------ Supplied data
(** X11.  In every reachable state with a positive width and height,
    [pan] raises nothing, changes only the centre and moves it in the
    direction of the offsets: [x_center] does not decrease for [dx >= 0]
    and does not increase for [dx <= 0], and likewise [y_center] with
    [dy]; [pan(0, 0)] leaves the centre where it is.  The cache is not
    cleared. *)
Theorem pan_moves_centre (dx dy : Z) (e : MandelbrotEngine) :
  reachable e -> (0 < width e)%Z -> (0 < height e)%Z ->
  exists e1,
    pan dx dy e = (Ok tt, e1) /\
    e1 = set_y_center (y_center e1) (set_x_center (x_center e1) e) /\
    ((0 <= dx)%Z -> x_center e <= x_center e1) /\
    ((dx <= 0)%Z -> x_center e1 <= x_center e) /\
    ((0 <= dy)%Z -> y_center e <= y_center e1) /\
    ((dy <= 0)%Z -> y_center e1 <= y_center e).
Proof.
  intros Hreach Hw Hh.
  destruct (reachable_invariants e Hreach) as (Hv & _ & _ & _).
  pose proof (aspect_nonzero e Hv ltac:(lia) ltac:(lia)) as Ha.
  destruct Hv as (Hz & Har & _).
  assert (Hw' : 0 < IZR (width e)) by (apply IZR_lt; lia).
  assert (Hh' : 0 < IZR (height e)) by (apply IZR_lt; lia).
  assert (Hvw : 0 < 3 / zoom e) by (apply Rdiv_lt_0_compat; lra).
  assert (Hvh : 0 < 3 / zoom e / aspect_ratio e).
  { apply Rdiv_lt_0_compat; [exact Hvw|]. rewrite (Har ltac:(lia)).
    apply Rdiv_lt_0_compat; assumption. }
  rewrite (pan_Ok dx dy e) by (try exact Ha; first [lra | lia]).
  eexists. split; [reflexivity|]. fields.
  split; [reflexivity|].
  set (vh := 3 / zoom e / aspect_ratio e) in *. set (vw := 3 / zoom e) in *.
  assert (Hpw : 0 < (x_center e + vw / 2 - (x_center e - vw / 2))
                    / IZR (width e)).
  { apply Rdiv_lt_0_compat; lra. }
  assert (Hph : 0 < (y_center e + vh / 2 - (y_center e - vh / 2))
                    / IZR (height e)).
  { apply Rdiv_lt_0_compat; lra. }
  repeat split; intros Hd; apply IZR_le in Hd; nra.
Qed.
------------
------ Supplied data
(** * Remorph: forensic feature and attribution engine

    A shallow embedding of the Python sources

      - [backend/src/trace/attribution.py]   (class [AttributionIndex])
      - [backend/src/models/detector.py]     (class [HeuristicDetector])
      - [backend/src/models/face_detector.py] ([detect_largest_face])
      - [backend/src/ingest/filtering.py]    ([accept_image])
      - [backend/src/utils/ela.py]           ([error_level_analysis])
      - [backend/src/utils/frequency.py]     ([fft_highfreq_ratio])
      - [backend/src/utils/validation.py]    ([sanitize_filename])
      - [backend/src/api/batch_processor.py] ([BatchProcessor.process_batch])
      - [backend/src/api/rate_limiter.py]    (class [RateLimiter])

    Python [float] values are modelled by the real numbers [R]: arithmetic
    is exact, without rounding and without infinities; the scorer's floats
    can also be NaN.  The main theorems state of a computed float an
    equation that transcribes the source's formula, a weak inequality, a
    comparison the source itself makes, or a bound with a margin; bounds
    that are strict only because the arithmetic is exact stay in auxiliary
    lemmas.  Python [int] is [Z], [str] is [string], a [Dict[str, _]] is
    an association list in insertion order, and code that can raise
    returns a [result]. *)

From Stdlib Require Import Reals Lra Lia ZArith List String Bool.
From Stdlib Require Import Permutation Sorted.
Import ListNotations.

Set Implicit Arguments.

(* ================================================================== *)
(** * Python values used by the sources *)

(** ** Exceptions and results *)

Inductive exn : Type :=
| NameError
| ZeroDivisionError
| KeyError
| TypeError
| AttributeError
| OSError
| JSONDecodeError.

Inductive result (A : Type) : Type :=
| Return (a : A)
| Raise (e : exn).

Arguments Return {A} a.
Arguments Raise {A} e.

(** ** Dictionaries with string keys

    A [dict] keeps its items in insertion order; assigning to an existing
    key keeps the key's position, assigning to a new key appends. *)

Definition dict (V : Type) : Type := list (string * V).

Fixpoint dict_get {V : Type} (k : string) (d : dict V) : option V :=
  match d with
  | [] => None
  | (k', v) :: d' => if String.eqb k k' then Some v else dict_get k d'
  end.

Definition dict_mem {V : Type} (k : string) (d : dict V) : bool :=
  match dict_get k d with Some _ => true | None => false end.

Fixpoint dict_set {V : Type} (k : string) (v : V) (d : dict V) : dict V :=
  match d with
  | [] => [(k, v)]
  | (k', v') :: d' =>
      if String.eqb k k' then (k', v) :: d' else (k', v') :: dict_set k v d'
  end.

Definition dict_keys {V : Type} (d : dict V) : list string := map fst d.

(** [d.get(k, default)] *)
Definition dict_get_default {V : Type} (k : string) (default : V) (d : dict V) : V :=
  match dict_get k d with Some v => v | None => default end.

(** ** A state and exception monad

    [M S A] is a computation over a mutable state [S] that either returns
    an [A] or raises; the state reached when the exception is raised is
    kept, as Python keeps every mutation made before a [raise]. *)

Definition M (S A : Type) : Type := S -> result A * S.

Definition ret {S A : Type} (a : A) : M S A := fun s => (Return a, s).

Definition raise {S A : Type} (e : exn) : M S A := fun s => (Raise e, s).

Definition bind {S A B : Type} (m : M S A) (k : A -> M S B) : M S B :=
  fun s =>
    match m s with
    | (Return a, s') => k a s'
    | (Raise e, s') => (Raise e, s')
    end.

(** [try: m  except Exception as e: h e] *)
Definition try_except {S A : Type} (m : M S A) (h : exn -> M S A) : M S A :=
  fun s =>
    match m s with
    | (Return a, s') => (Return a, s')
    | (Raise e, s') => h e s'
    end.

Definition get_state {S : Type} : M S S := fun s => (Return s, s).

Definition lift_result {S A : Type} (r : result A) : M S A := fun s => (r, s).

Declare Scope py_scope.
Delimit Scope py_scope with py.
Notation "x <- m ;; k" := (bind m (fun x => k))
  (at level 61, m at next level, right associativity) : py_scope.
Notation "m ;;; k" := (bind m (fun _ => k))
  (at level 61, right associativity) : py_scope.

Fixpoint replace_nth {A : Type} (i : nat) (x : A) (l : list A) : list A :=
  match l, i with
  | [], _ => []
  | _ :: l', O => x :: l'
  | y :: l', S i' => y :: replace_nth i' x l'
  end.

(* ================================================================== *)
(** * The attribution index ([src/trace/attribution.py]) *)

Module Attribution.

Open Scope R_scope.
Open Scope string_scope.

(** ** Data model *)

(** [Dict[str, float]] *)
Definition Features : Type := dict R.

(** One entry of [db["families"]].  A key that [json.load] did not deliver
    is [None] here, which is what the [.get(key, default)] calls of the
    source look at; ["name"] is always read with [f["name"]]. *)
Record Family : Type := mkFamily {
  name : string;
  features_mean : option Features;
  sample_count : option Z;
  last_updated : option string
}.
------------
▸ Exercise directions: Give only the lines from the one holding "In every reachable" through the one holding "and does not", each restated exactly as it appears above.

▸ Answer box:
(** X11.  In every reachable state with a positive width and height,
    [pan] raises nothing, changes only the centre and moves it in the
    direction of the offsets: [x_center] does not decrease for [dx >= 0]
    and does not increase for [dx <= 0], and likewise [y_center] with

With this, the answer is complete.